Collected data
(* ===== verification/LbModel.v ===== *)
(** * Load balancer rules: [pkg/api/loadBalancer.go]

    The documents of [config/loadbalancer]: a rule with its service, its
    endpoints and the state the gateway reports of it, as they are decoded
    and encoded.  A slice that is written even when nil is an [option]. *)
From S2P Require Import Prelude GoStrings Json JsonPrint Fields BandTriple.

Record FcBandEffective : Type := {
  be_Inflight : uint32;
  be_Queued : uint32;
  be_WaitMs : uint32;
  be_QueuePct : uint32;
  be_MinSharePct : uint32;
  be_FloorUnits : uint32;
  be_Weight : uint32;
  be_WeightPct : uint32
}.
#[global] Instance fc_band_effective_value : GoValue FcBandEffective := {|
  go_zero := {| be_Inflight := U32 0; be_Queued := U32 0; be_WaitMs := U32 0;
                be_QueuePct := U32 0; be_MinSharePct := U32 0; be_FloorUnits := U32 0;
                be_Weight := U32 0; be_WeightPct := U32 0 |};
  go_into strict old := decode_struct strict
    ["inflight"; "queued"; "wait_ms"; "queue_pct"; "min_share_pct"; "floor_units"; "weight";
     "weight_pct"] old (fun ms =>
    x0 ← field strict ms "inflight" (be_Inflight old);
    x1 ← field strict ms "queued" (be_Queued old);
    x2 ← field strict ms "wait_ms" (be_WaitMs old);
    x3 ← field strict ms "queue_pct" (be_QueuePct old);
    x4 ← field strict ms "min_share_pct" (be_MinSharePct old);
    x5 ← field strict ms "floor_units" (be_FloorUnits old);
    x6 ← field strict ms "weight" (be_Weight old);
    x7 ← field strict ms "weight_pct" (be_WeightPct old);
    Some {| be_Inflight := x0; be_Queued := x1; be_WaitMs := x2; be_QueuePct := x3;
            be_MinSharePct := x4; be_FloorUnits := x5; be_Weight := x6; be_WeightPct := x7 |}) |}.
Definition fc_band_effective_json (r : FcBandEffective) : gojson :=
  GObj [("inflight", uint32_json (be_Inflight r));
        ("queued", uint32_json (be_Queued r));
        ("wait_ms", uint32_json (be_WaitMs r));
        ("queue_pct", uint32_json (be_QueuePct r));
        ("min_share_pct", uint32_json (be_MinSharePct r));
        ("floor_units", uint32_json (be_FloorUnits r));
        ("weight", uint32_json (be_Weight r));
        ("weight_pct", uint32_json (be_WeightPct r))].

Record FcEffectiveBands : Type := {
  eb_CriticalReservePct : uint32;
  eb_CriticalReserveUnits : uint32;
  eb_Critical : FcBandEffective;
  eb_Standard : FcBandEffective;
  eb_Sheddable : FcBandEffective
}.
#[global] Instance fc_effective_bands_value : GoValue FcEffectiveBands := {|
  go_zero := {| eb_CriticalReservePct := U32 0; eb_CriticalReserveUnits := U32 0;
                eb_Critical := go_zero; eb_Standard := go_zero; eb_Sheddable := go_zero |};
  go_into strict old := decode_struct strict
    ["critical_reserve_pct"; "critical_reserve_units"; "critical"; "standard"; "sheddable"] old (fun ms =>
    x0 ← field strict ms "critical_reserve_pct" (eb_CriticalReservePct old);
    x1 ← field strict ms "critical_reserve_units" (eb_CriticalReserveUnits old);
    x2 ← field strict ms "critical" (eb_Critical old);
    x3 ← field strict ms "standard" (eb_Standard old);
    x4 ← field strict ms "sheddable" (eb_Sheddable old);
    Some {| eb_CriticalReservePct := x0; eb_CriticalReserveUnits := x1; eb_Critical := x2;
            eb_Standard := x3; eb_Sheddable := x4 |}) |}.
Definition fc_effective_bands_json (r : FcEffectiveBands) : gojson :=
  GObj [("critical_reserve_pct", uint32_json (eb_CriticalReservePct r));
        ("critical_reserve_units", uint32_json (eb_CriticalReserveUnits r));
        ("critical", fc_band_effective_json (eb_Critical r));
        ("standard", fc_band_effective_json (eb_Standard r));
        ("sheddable", fc_band_effective_json (eb_Sheddable r))].

Record FcReservationHeld : Type := {
  fh_Kind : string;
  fh_Bucket : string;
  fh_Tokens : Z
}.
#[global] Instance fc_reservation_held_value : GoValue FcReservationHeld := {|
  go_zero := {| fh_Kind := ""; fh_Bucket := ""; fh_Tokens := 0 |};
  go_into strict old := decode_struct strict
    ["kind"; "bucket"; "tokens"] old (fun ms =>
    x0 ← field strict ms "kind" (fh_Kind old);
    x1 ← field strict ms "bucket" (fh_Bucket old);
    x2 ← field strict ms "tokens" (fh_Tokens old);
    Some {| fh_Kind := x0; fh_Bucket := x1; fh_Tokens := x2 |}) |}.
Definition fc_reservation_held_json (r : FcReservationHeld) : gojson :=
  GObj [("kind", GStr (fh_Kind r));
        ("bucket", GStr (fh_Bucket r));
        ("tokens", GInt (fh_Tokens r))].

Record FcEffectiveSource : Type := {
  fs_Mode : string;
  fs_MaxOutstanding : string;
  fs_EpMaxInflight : string;
  fs_PrefillMaxInflight : string;
  fs_DecodeMaxInflight : string;
  fs_QueueDepth : string;
  fs_QueueWaitMs : string;
  fs_TelemetryStaleMs : string;
  fs_Adaptive : string;
  fs_WarmupMs : string;
  fs_TtftTargetMs : string;
  fs_TenantMaxSharePct : string;
  fs_ExposeHeaders : string;
  fs_DefaultReservation : string;
  fs_DefaultMaxTokens : string;
  fs_WakePolicy : string;
  fs_BandWeights : string;
  fs_BandMinSharePct : string;
  fs_CriticalReservePct : string;
  fs_BandWaitMs : string;
  fs_BandQueuePct : string;
  fs_ShedQueue : string;
  fs_TenantWake : string;
  fs_LlmdHeaders : string
}.
#[global] Instance fc_effective_source_value : GoValue FcEffectiveSource := {|
  go_zero := {| fs_Mode := ""; fs_MaxOutstanding := ""; fs_EpMaxInflight := "";
                fs_PrefillMaxInflight := ""; fs_DecodeMaxInflight := ""; fs_QueueDepth := "";
                fs_QueueWaitMs := ""; fs_TelemetryStaleMs := ""; fs_Adaptive := "";
                fs_WarmupMs := ""; fs_TtftTargetMs := ""; fs_TenantMaxSharePct := "";
                fs_ExposeHeaders := ""; fs_DefaultReservation := ""; fs_DefaultMaxTokens := "";
                fs_WakePolicy := ""; fs_BandWeights := ""; fs_BandMinSharePct := "";
                fs_CriticalReservePct := ""; fs_BandWaitMs := ""; fs_BandQueuePct := "";
                fs_ShedQueue := ""; fs_TenantWake := ""; fs_LlmdHeaders := "" |};
  go_into strict old := decode_struct strict
    ["mode"; "max_outstanding"; "ep_max_inflight"; "prefill_max_inflight";
     "decode_max_inflight"; "queue_depth"; "queue_wait_ms"; "telemetry_stale_ms"; "adaptive";
     "warmup_ms"; "ttft_target_ms"; "tenant_max_share_pct"; "expose_headers";
     "default_reservation"; "default_max_tokens"; "wake_policy"; "band_weights";
     "band_min_share_pct"; "critical_reserve_pct"; "band_wait_ms"; "band_queue_pct";
     "shed_queue"; "tenant_wake"; "llmd_headers"] old (fun ms =>
    x0 ← field strict ms "mode" (fs_Mode old);
    x1 ← field strict ms "max_outstanding" (fs_MaxOutstanding old);
    x2 ← field strict ms "ep_max_inflight" (fs_EpMaxInflight old);
    x3 ← field strict ms "prefill_max_inflight" (fs_PrefillMaxInflight old);
    x4 ← field strict ms "decode_max_inflight" (fs_DecodeMaxInflight old);
    x5 ← field strict ms "queue_depth" (fs_QueueDepth old);
    x6 ← field strict ms "queue_wait_ms" (fs_QueueWaitMs old);
    x7 ← field strict ms "telemetry_stale_ms" (fs_TelemetryStaleMs old);
    x8 ← field strict ms "adaptive" (fs_Adaptive old);
    x9 ← field strict ms "warmup_ms" (fs_WarmupMs old);
    x10 ← field strict ms "ttft_target_ms" (fs_TtftTargetMs old);
    x11 ← field strict ms "tenant_max_share_pct" (fs_TenantMaxSharePct old);
    x12 ← field strict ms "expose_headers" (fs_ExposeHeaders old);
    x13 ← field strict ms "default_reservation" (fs_DefaultReservation old);
    x14 ← field strict ms "default_max_tokens" (fs_DefaultMaxTokens old);
    x15 ← field strict ms "wake_policy" (fs_WakePolicy old);
    x16 ← field strict ms "band_weights" (fs_BandWeights old);
    x17 ← field strict ms "band_min_share_pct" (fs_BandMinSharePct old);
    x18 ← field strict ms "critical_reserve_pct" (fs_CriticalReservePct old);
    x19 ← field strict ms "band_wait_ms" (fs_BandWaitMs old);
    x20 ← field strict ms "band_queue_pct" (fs_BandQueuePct old);
    x21 ← field strict ms "shed_queue" (fs_ShedQueue old);
    x22 ← field strict ms "tenant_wake" (fs_TenantWake old);
    x23 ← field strict ms "llmd_headers" (fs_LlmdHeaders old);
    Some {| fs_Mode := x0; fs_MaxOutstanding := x1; fs_EpMaxInflight := x2;
            fs_PrefillMaxInflight := x3; fs_DecodeMaxInflight := x4; fs_QueueDepth := x5;
            fs_QueueWaitMs := x6; fs_TelemetryStaleMs := x7; fs_Adaptive := x8;
            fs_WarmupMs := x9; fs_TtftTargetMs := x10; fs_TenantMaxSharePct := x11;
            fs_ExposeHeaders := x12; fs_DefaultReservation := x13; fs_DefaultMaxTokens := x14;
            fs_WakePolicy := x15; fs_BandWeights := x16; fs_BandMinSharePct := x17;
            fs_CriticalReservePct := x18; fs_BandWaitMs := x19; fs_BandQueuePct := x20;
            fs_ShedQueue := x21; fs_TenantWake := x22; fs_LlmdHeaders := x23 |}) |}.
Definition fc_effective_source_json (r : FcEffectiveSource) : gojson :=
  GObj (omit_str "mode" (fs_Mode r)
        ++ omit_str "max_outstanding" (fs_MaxOutstanding r)
        ++ omit_str "ep_max_inflight" (fs_EpMaxInflight r)
        ++ omit_str "prefill_max_inflight" (fs_PrefillMaxInflight r)
        ++ omit_str "decode_max_inflight" (fs_DecodeMaxInflight r)
        ++ omit_str "queue_depth" (fs_QueueDepth r)
        ++ omit_str "queue_wait_ms" (fs_QueueWaitMs r)
        ++ omit_str "telemetry_stale_ms" (fs_TelemetryStaleMs r)
        ++ omit_str "adaptive" (fs_Adaptive r)
        ++ omit_str "warmup_ms" (fs_WarmupMs r)
        ++ omit_str "ttft_target_ms" (fs_TtftTargetMs r)
        ++ omit_str "tenant_max_share_pct" (fs_TenantMaxSharePct r)
        ++ omit_str "expose_headers" (fs_ExposeHeaders r)
        ++ omit_str "default_reservation" (fs_DefaultReservation r)
        ++ omit_str "default_max_tokens" (fs_DefaultMaxTokens r)
        ++ omit_str "wake_policy" (fs_WakePolicy r)
        ++ omit_str "band_weights" (fs_BandWeights r)
        ++ omit_str "band_min_share_pct" (fs_BandMinSharePct r)
        ++ omit_str "critical_reserve_pct" (fs_CriticalReservePct r)
        ++ omit_str "band_wait_ms" (fs_BandWaitMs r)
        ++ omit_str "band_queue_pct" (fs_BandQueuePct r)
        ++ omit_str "shed_queue" (fs_ShedQueue r)
        ++ omit_str "tenant_wake" (fs_TenantWake r)
        ++ omit_str "llmd_headers" (fs_LlmdHeaders r)).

PROBLEM TO SOLVE: Up to and including the line that contains "endpoints and the", restate word for word every line of the entries, starting from the first.

PROBLEM SOLUTION:
(* ===== verification/LbModel.v ===== *)
(** * Load balancer rules: [pkg/api/loadBalancer.go]

    The documents of [config/loadbalancer]: a rule with its service, its
    endpoints and the state the gateway reports of it, as they are decoded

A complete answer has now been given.